[Stored data]
****************
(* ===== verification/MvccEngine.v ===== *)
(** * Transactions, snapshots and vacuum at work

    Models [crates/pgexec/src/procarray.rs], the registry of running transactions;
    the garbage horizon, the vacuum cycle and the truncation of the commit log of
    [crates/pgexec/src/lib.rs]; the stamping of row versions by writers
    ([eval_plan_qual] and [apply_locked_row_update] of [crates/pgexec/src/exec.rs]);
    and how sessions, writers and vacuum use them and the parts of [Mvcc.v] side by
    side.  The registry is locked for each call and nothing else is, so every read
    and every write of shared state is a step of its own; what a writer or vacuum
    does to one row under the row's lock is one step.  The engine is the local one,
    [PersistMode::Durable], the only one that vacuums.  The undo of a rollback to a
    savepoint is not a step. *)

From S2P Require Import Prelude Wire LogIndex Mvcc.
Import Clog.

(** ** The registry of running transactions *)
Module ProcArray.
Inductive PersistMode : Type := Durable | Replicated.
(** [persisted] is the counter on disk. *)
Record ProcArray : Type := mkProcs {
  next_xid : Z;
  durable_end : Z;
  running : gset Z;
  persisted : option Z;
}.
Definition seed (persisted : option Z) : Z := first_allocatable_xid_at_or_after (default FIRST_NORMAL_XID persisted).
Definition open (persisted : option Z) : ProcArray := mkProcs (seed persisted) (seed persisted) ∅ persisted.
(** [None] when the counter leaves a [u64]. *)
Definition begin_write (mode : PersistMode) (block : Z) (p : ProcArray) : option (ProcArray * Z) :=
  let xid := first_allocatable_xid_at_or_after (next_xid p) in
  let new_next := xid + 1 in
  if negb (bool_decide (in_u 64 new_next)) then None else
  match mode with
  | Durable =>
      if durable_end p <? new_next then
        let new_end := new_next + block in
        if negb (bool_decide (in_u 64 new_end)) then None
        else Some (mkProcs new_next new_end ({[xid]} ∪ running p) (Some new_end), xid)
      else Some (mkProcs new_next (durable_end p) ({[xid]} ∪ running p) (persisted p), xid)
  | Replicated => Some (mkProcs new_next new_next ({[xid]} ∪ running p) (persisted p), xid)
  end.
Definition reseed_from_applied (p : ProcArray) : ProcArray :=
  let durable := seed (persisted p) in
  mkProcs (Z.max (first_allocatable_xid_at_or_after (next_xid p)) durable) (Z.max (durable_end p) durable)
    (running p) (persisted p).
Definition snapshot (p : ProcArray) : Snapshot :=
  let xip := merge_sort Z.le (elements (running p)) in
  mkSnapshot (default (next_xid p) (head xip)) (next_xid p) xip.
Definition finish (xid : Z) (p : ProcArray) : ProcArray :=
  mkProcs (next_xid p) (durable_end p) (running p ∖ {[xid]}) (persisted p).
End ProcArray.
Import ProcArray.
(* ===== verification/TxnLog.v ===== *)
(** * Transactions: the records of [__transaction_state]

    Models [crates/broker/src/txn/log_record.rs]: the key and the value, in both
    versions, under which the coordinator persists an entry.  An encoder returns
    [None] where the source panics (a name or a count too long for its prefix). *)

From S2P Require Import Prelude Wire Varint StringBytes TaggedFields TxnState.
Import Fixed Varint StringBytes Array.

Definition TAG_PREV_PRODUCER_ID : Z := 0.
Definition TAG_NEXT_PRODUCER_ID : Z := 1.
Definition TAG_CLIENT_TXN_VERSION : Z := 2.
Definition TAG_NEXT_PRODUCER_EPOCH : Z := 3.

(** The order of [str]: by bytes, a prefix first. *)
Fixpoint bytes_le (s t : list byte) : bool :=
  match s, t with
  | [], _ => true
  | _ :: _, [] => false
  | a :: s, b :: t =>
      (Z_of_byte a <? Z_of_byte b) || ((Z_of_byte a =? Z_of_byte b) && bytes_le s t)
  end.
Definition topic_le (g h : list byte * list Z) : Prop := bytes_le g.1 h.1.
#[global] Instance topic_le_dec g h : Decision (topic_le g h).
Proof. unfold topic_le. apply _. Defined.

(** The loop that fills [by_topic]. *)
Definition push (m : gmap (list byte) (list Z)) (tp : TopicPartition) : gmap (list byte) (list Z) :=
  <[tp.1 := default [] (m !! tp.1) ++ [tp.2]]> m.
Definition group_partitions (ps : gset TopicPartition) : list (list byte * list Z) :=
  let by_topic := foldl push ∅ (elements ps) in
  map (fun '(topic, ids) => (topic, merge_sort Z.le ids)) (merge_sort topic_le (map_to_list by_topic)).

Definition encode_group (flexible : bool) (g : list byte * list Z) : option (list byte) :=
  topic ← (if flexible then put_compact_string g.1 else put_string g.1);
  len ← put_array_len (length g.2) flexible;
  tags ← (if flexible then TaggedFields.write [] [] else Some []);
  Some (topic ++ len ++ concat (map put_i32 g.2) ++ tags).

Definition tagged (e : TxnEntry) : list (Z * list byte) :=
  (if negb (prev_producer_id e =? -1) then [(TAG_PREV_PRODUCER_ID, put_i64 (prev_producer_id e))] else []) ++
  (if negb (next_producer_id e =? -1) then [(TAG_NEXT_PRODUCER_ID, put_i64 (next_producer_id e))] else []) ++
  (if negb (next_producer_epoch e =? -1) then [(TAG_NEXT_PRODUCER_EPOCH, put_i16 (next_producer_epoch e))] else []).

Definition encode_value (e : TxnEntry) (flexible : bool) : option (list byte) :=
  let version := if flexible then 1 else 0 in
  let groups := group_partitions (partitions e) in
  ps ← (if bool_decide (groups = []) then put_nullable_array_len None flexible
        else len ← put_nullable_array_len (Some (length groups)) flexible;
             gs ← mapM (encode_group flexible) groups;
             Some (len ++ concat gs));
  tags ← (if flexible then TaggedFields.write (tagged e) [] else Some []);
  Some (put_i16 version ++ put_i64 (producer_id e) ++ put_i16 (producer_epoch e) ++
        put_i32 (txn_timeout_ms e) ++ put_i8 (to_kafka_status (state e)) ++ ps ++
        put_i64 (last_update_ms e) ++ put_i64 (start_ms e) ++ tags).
****************
▶ BRIEF
Could you copy every record above exactly as it stands?

▶ RESULT OF THIS TASK
(* ===== verification/MvccEngine.v ===== *)
(** * Transactions, snapshots and vacuum at work

    Models [crates/pgexec/src/procarray.rs], the registry of running transactions;
    the garbage horizon, the vacuum cycle and the truncation of the commit log of
    [crates/pgexec/src/lib.rs]; the stamping of row versions by writers
    ([eval_plan_qual] and [apply_locked_row_update] of [crates/pgexec/src/exec.rs]);
    and how sessions, writers and vacuum use them and the parts of [Mvcc.v] side by
    side.  The registry is locked for each call and nothing else is, so every read
    and every write of shared state is a step of its own; what a writer or vacuum
    does to one row under the row's lock is one step.  The engine is the local one,
    [PersistMode::Durable], the only one that vacuums.  The undo of a rollback to a
    savepoint is not a step. *)

From S2P Require Import Prelude Wire LogIndex Mvcc.
Import Clog.

(** ** The registry of running transactions *)
Module ProcArray.
Inductive PersistMode : Type := Durable | Replicated.
(** [persisted] is the counter on disk. *)
Record ProcArray : Type := mkProcs {
  next_xid : Z;
  durable_end : Z;
  running : gset Z;
  persisted : option Z;
}.
Definition seed (persisted : option Z) : Z := first_allocatable_xid_at_or_after (default FIRST_NORMAL_XID persisted).
Definition open (persisted : option Z) : ProcArray := mkProcs (seed persisted) (seed persisted) ∅ persisted.
(** [None] when the counter leaves a [u64]. *)
Definition begin_write (mode : PersistMode) (block : Z) (p : ProcArray) : option (ProcArray * Z) :=
  let xid := first_allocatable_xid_at_or_after (next_xid p) in
  let new_next := xid + 1 in
  if negb (bool_decide (in_u 64 new_next)) then None else
  match mode with
  | Durable =>
      if durable_end p <? new_next then
        let new_end := new_next + block in
        if negb (bool_decide (in_u 64 new_end)) then None
        else Some (mkProcs new_next new_end ({[xid]} ∪ running p) (Some new_end), xid)
      else Some (mkProcs new_next (durable_end p) ({[xid]} ∪ running p) (persisted p), xid)
  | Replicated => Some (mkProcs new_next new_next ({[xid]} ∪ running p) (persisted p), xid)
  end.
Definition reseed_from_applied (p : ProcArray) : ProcArray :=
  let durable := seed (persisted p) in
  mkProcs (Z.max (first_allocatable_xid_at_or_after (next_xid p)) durable) (Z.max (durable_end p) durable)
    (running p) (persisted p).
Definition snapshot (p : ProcArray) : Snapshot :=
  let xip := merge_sort Z.le (elements (running p)) in
  mkSnapshot (default (next_xid p) (head xip)) (next_xid p) xip.
Definition finish (xid : Z) (p : ProcArray) : ProcArray :=
  mkProcs (next_xid p) (durable_end p) (running p ∖ {[xid]}) (persisted p).
End ProcArray.
Import ProcArray.
(* ===== verification/TxnLog.v ===== *)
(** * Transactions: the records of [__transaction_state]

    Models [crates/broker/src/txn/log_record.rs]: the key and the value, in both
    versions, under which the coordinator persists an entry.  An encoder returns
    [None] where the source panics (a name or a count too long for its prefix). *)

From S2P Require Import Prelude Wire Varint StringBytes TaggedFields TxnState.
Import Fixed Varint StringBytes Array.

Definition TAG_PREV_PRODUCER_ID : Z := 0.
Definition TAG_NEXT_PRODUCER_ID : Z := 1.
Definition TAG_CLIENT_TXN_VERSION : Z := 2.
Definition TAG_NEXT_PRODUCER_EPOCH : Z := 3.

(** The order of [str]: by bytes, a prefix first. *)
Fixpoint bytes_le (s t : list byte) : bool :=
  match s, t with
  | [], _ => true
  | _ :: _, [] => false
  | a :: s, b :: t =>
      (Z_of_byte a <? Z_of_byte b) || ((Z_of_byte a =? Z_of_byte b) && bytes_le s t)
  end.
Definition topic_le (g h : list byte * list Z) : Prop := bytes_le g.1 h.1.
#[global] Instance topic_le_dec g h : Decision (topic_le g h).
Proof. unfold topic_le. apply _. Defined.

(** The loop that fills [by_topic]. *)
Definition push (m : gmap (list byte) (list Z)) (tp : TopicPartition) : gmap (list byte) (list Z) :=
  <[tp.1 := default [] (m !! tp.1) ++ [tp.2]]> m.
Definition group_partitions (ps : gset TopicPartition) : list (list byte * list Z) :=
  let by_topic := foldl push ∅ (elements ps) in
  map (fun '(topic, ids) => (topic, merge_sort Z.le ids)) (merge_sort topic_le (map_to_list by_topic)).

Definition encode_group (flexible : bool) (g : list byte * list Z) : option (list byte) :=
  topic ← (if flexible then put_compact_string g.1 else put_string g.1);
  len ← put_array_len (length g.2) flexible;
  tags ← (if flexible then TaggedFields.write [] [] else Some []);
  Some (topic ++ len ++ concat (map put_i32 g.2) ++ tags).

Definition tagged (e : TxnEntry) : list (Z * list byte) :=
  (if negb (prev_producer_id e =? -1) then [(TAG_PREV_PRODUCER_ID, put_i64 (prev_producer_id e))] else []) ++
  (if negb (next_producer_id e =? -1) then [(TAG_NEXT_PRODUCER_ID, put_i64 (next_producer_id e))] else []) ++
  (if negb (next_producer_epoch e =? -1) then [(TAG_NEXT_PRODUCER_EPOCH, put_i16 (next_producer_epoch e))] else []).

Definition encode_value (e : TxnEntry) (flexible : bool) : option (list byte) :=
  let version := if flexible then 1 else 0 in
  let groups := group_partitions (partitions e) in
  ps ← (if bool_decide (groups = []) then put_nullable_array_len None flexible
        else len ← put_nullable_array_len (Some (length groups)) flexible;
             gs ← mapM (encode_group flexible) groups;
             Some (len ++ concat gs));
  tags ← (if flexible then TaggedFields.write (tagged e) [] else Some []);
  Some (put_i16 version ++ put_i64 (producer_id e) ++ put_i16 (producer_epoch e) ++
        put_i32 (txn_timeout_ms e) ++ put_i8 (to_kafka_status (state e)) ++ ps ++
        put_i64 (last_update_ms e) ++ put_i64 (start_ms e) ++ tags).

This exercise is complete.